Everywhere I’ve worked, there’s a hidden (and sometimes not-so-hidden) expectation that code constantly get pushed out. Code not being pushed is a red flag. Make sure you take no longer than a week for a Jira ticket or a Github issue. Have you been taking longer than a week? Expect to get pinged on Slack:
your-friendly-project-manager: Hey, how’s it going with ABCD-123, need any help?
And, I get it: that’s the PM’s job. But I’m also trying to do my job: not just writing code, but writing good code.
An AGILE Trojan horse
If you bring up evaluating programmers based lines-of-code these days, most people agree it’s archaic and ineffective, but lines of code are back, you see: it’s called velocity. “Are you happy with your velocity?” an engineering lead might ask you. “We should work on our velocity…” a product manager might balk.
Velocity is another (more polite and trendy) way of essentially evaluating programmers on how much code they write. And this has all the implications you might imagine. “Velocity,” according to Scrum Inc., is:
Velocity is a measure of the amount of work a Team can tackle during a single Sprint and is the key metric in Scrum. Velocity is calculated at the end of the Sprint by totaling the Points for all fully completed User Stories. […] Velocity is a key feedback mechanism for the Team. It helps them measure whether process changes they make are improving their productivity or hurting it. While a Team’s velocity will oscillate from Sprint to Sprint, over time, a well-functioning Scrum Team’s velocity should steadily trend upward by roughly 10% each Sprint.
We can ignore the downright ridiculous idea that efficiency should trend +10% ad infinitum, but level of effort (and therefore the point mechanism) will often involve how much code — and implicitly how difficult — a particular feature might be. What velocity ignores is one key element of writing good code and building good products: thinking.
Using your brain
A lot of times, thinking about how to build something is harder and more time consuming than actually building it. This might seem like unnecessary meta-cognition, but it’s not: even before writing a paper, you might need to write up an outline. An outline might turn into a rough draft. After a few edits, the draft turns into the final product. Software is very similar, but that’s not how we build it.

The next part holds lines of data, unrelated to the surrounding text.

Lemma Forall_map_result {A B} (P : B -> Prop) (f : A -> result B) l bs :
  (forall a b, f a = Ok b -> P b) -> map_result f l = Ok bs -> Forall P bs.
Proof.
  intros H. revert bs. induction l as [|a l IH]; intros bs E; cbn in E; ok_inv E; subst bs; [constructor|].
  constructor; eauto.
Qed.

(** A look whose value the rest depends on through steps that leave the channel alone. *)
Lemma yields_look_steps {A B} (Q : B -> NetworkControlChannel -> Prop) f (k : A -> CM B) :
  (forall a c b c', f c = Ok a -> k a c = (Ok b, c') -> Q b c') -> yields Q (let$ x := look f in k x).
Proof. intros H c b c' E. unfold cbind, look in E. destruct (f c) as [a|] eqn:F; [|done]. by eapply H. Qed.
Lemma cpure_bind_ok {A B} (r : result A) (k : A -> CM B) c b c' :
  cbind (cpure r) k c = (Ok b, c') -> exists a, r = Ok a /\ k a c = (Ok b, c').
Proof. unfold cbind, cpure. destruct r as [a|]; [by exists a|done]. Qed.

(** A managed network's policy goes only to a device that takes part in management. *)
Definition policy_gated (caps : gmap bytes CapabilitySession) (d : bytes) (f : Frame) : Prop :=
  type_ f = network_peer_state_update \/ type_ f = network_peer_state_result ->
  exists st, encode_network_peer_state st = Ok (payload f) /\
    (policy st = None \/ supports (capabilities caps d) managed_networks = true).
Definition gated (caps : gmap bytes CapabilitySession) (r : RoutedControlFrame) : Prop :=
  policy_gated caps (recipient_device_id r) (frame r) /\ request_id (frame r) = 0 /\
  type_ (frame r) ∈ [network_event; network_peer_state_update; network_peer_state_revoked; network_key_envelope].
(** A frame for another device, in answer to a frame of type [t]. *)
Definition event_ok (caps : gmap bytes CapabilitySession) (t : MessageType) (r : RoutedControlFrame) : Prop :=
  gated caps r \/ (t = peer_candidates_send /\ type_ (frame r) = peer_candidates_forward /\ request_id (frame r) = 0).

Lemma not_a_state caps d f :
  type_ f <> network_peer_state_update -> type_ f <> network_peer_state_result -> policy_gated caps d f.
Proof. intros H1 H2 [H|H]; done. Qed.

Ltac gate := split; [by apply not_a_state|split; [done|set_solver]].

Lemma encode_peer_changes_gated caps l fs : encode_peer_changes caps l = Ok fs -> Forall (gated caps) fs.
Proof.
  apply Forall_map_result. intros ch f. unfold encode_peer_change.
  destruct (change_state ch) as [st|].
  - destruct (_ || _) eqn:G; intros H; ok_inv H; subst f; [|gate].
    split; [|split; [done|set_solver]]. intros _. exists st. split; [done|]. cbn.
    destruct (policy st); [right|by left]. done.
  - intros H. ok_inv H. subst f. gate.
Qed.
Lemma encode_events_gated caps l fs : encode_events l = Ok fs -> Forall (gated caps) fs.
Proof. apply Forall_map_result. intros e f. unfold encode_event. intros H. ok_inv H. subst f. gate. Qed.
Lemma gated_ok caps t l : Forall (gated caps) l -> Forall (event_ok caps t) l.
Proof. intros F. eapply Forall_impl; [exact F|]. by left. Qed.

(** The frames that may answer a request. *)
Definition response_types (t : MessageType) : list MessageType :=
  error ::
  match t with
  | network_management_request => [network_management_result]
  | user_access_request => [user_access_result]
  | peer_candidates_send => [peer_candidates_ack]
  | network_list_request => [network_list_result; network_operation_result]
  | network_peer_state_request => [network_peer_state_result; network_operation_result]
  | _ => [network_operation_result]
  end.

Definition well_answered (actor : bytes) (f : Frame) (d : ControlDispatch) (c : NetworkControlChannel) : Prop :=
  request_id (response d) = request_id f /\ type_ (response d) ∈ response_types (type_ f) /\
  (type_ (response d) = error -> dispatch_events d = []) /\
  policy_gated (capabilities_ c) actor (response d) /\ Forall (event_ok (capabilities_ c) (type_ f)) (dispatch_events d).

Lemma yields_refuse actor f : yields (well_answered actor f) (refuse (request_id f)).
Proof. apply yields_return. intros c. split_and!; try done; try (by apply not_a_state). set_solver. Qed.

Ltac yield_step :=
  repeat first
    [ progress cbv zeta
    | apply yields_refuse
    | apply yields_look_return; intros ? ? ?
    | apply yields_look; intros ? ? ?
    | apply yields_pure; intros ? ? ?
    | apply yields_return; intros ?
    | match goal with |- yields _ (if ?b then _ else _) => destruct b eqn:? end
    | match goal with |- yields _ (match ?p with (_, _) => _ end) => destruct p end
    | apply yields_bind; intros ? ].
Ltac answered := split_and!; cbn [response dispatch_events type_ request_id payload]; try done; try (by apply not_a_state); try set_solver.

Lemma yields_operation {A} actor f env (decode : bytes -> result A) handler :
  network_operation_result ∈ response_types (type_ f) -> yields (well_answered actor f) (handle_operation f env decode handler).
Proof.
  intros T. unfold handle_operation. yield_step. unfold operation_response in *.
  match goal with H : _ = Ok _ |- _ => ok_inv H; subst end. answered.
  apply gated_ok, Forall_app. split; [by eapply encode_events_gated|by eapply encode_peer_changes_gated].
Qed.

Lemma dispatch_answers actor f env :
  (type_ f = network_key_publish_request -> request_id f = 0) -> yields (well_answered actor f) (dispatch actor f env).
Proof.
  intros K. unfold dispatch. apply yields_bind. intros allowed. destruct (negb allowed); [apply yields_refuse|].
  destruct (type_ f) eqn:T; try (by apply yields_pure); try (apply yields_operation; rewrite T; set_solver).
  - destruct (is_capability_payload _).
    + unfold handle_offer. yield_step. intros c d c'. destruct (capabilities_ c !! actor); [|by apply yields_refuse].
      revert c d c'. match goal with |- forall c d c', ?m c = _ -> _ => change (yields (well_answered actor f) m) end. yield_step.
      unfold well_answered. rewrite T. answered. by eapply gated_ok, encode_peer_changes_gated.
    + unfold handle_list. yield_step. unfold list_response in *. unfold well_answered. rewrite T.
      destruct (bool_decide _); match goal with H : _ = Ok _ |- _ => ok_inv H; subst end; answered.
  - unfold handle_peer_state. yield_step. unfold peer_state_response in *. unfold well_answered. rewrite T. cbv zeta in *.
    match type of H with context [bool_decide (state_code ?o = success)] =>
      assert (G : forall st, state_ o = Some st -> policy st = None \/ supports (capabilities (capabilities_ c) actor) managed_networks = true);
      [|remember o as out eqn:O; clear O] end.
    { intros st. destruct (state_ a1) as [st'|] eqn:S; [|by rewrite S].
      destruct (policy st') eqn:Po; cbn; [destruct (supports _ _) eqn:Su; cbn|]; rewrite ?S; try done; intros [= <-]; auto. }
    destruct (bool_decide (state_code out = success)), (state_ out) as [st|]; ok_inv H; subst; answered.
    intros _. exists st. eauto.
  - unfold handle_key_publish. yield_step. unfold key_publish_response in *. unfold well_answered. rewrite T.
    match goal with H : _ = Ok _ |- _ => ok_inv H; subst end. answered.
    destruct (bool_decide _); [|simplify_eq; constructor].
    eapply gated_ok, Forall_map_result; [|eassumption]. intros e r. unfold encode_envelope. intros X. ok_inv X. subst r. gate.
  - unfold handle_candidates. yield_step. intros c d c'. destruct (claim_generation _ _ _); [|by apply yields_refuse].
    intros [= <- <-]. unfold well_answered. rewrite T. answered. apply Forall_singleton. by right.
  - unfold handle_access. cbv zeta. apply yields_bind. intros q. apply yields_bind. intros capable.
    destruct (negb capable); [apply yields_refuse|]. apply yields_bind. intros t. apply yields_bind. intros [[reply changes] evs].
    apply yields_look_steps. intros fs c d c' E X. apply cpure_bind_ok in X as (ns & En & X).
    apply cpure_bind_ok in X as (bs & _ & X). injection X as <- <-. unfold well_answered. rewrite T. answered.
    apply gated_ok, Forall_app. split; [by eapply encode_peer_changes_gated|by eapply encode_events_gated].
  - unfold handle_management. yield_step. unfold well_answered. rewrite T. answered. by eapply gated_ok, encode_peer_changes_gated.
Qed.

Lemma check_request_ok actor f u :
  check_request actor f = Ok u ->
  is_zero actor = false /\ is_network_request (type_ f) = true /\
  (type_ f = network_key_publish_request -> request_id f = 0) /\
  (type_ f <> network_key_publish_request -> type_ f <> peer_candidates_send -> request_id f <> 0).
Proof.
  unfold check_request. intros H. ok_inv H. bool_prop.
  split_and!; try done.
  - intros T. match goal with H : bool_decide (type_ f = network_key_publish_request) && _ = false |- _ =>
      rewrite bool_decide_eq_true_2 in H by done; cbn [andb] in H end. by bool_prop.
  - intros T1 T2. match goal with H : _ && _ && _ = false |- _ => rewrite !bool_decide_eq_false_2 in H by done; cbn [negb] in H end.
    rewrite !andb_true_r in *. by bool_prop.
Qed.

(** A call of the channel splits into the check, the admission and the contained dispatch. *)
Lemma handle_authenticated_cases actor f env c r c' :
  handle_authenticated actor f env c = (r, c') ->
  let admitted := admit_control (admission_clock env) actor (service_ c) in
  let c1 := mk_channel (snd admitted) (capabilities_ c) in
  (exists e, check_request actor f = Throw e /\ r = Throw e /\ c' = c) \/
  (check_request actor f = Ok tt /\
   ((fst admitted = Ok false /\ r = Ok (mk_dispatch (error_response (request_id f)) []) /\ c' = c1) \/
    (fst admitted = Ok true /\ contain (request_id f) (dispatch actor f env) c1 = (r, c')))).
Proof.
  unfold handle_authenticated, cbind at 1, cpure at 1. destruct (check_request actor f) as [[]|e] eqn:K.
  - intros H. right. split; [done|]. unfold cbind, call in H.
    destruct (admit_control (admission_clock env) actor (service_ c)) as [a s] eqn:A.
    assert (exists b, a = Ok b) as [b ->].
    { unfold admit_control in A. destruct (ForwardingQuota.control _ _ _). injection A as <- _. eauto. }
    destruct b; cbn [negb fst snd] in *; [right|left; by injection H as <- <-]. done.
  - intros [= <- <-]. left. eauto.
Qed.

Instead, we build features that are stuck to other features using duct tape and superglue. Sometimes, we have fancy names for shoddy software: we’re building microservices, guy! No one has time for refactoring or cleanup. Unit testing? We’ll throw those in the backlog; they’re not high priority. Inevitably something breaks, a customer complains, and we’re off to the races: who’s on call this week? Good luck.
After more than a decade working at software companies, I’ll be the first to admit that I’m part of the problem. I don’t push back anymore, and I’ve conceded more times that I can count. I know we’re building bad software, but everyone else is doing it, too.
How much is too much?
Why is this happening? It’s just too much darn code. Too much code to read over, too much code to review, too many pull requests. It takes time to mull over questions like:
- Is this the best way to do this?
- What are the trade-offs between doing it this way or that way?
- Should we re-architect part of the code to accommodate this new feature?
In fact, these questions tend to wax creative, and not technical. But I’ve never seen a Jira ticket entitled “Ponder over proposed architecture” or “Think about better ways one might implement this.” Do the tests look like they’re passing? LGTM, merging ✔️
Don’t just write code quickly; write code well. And please stop writing so much of it.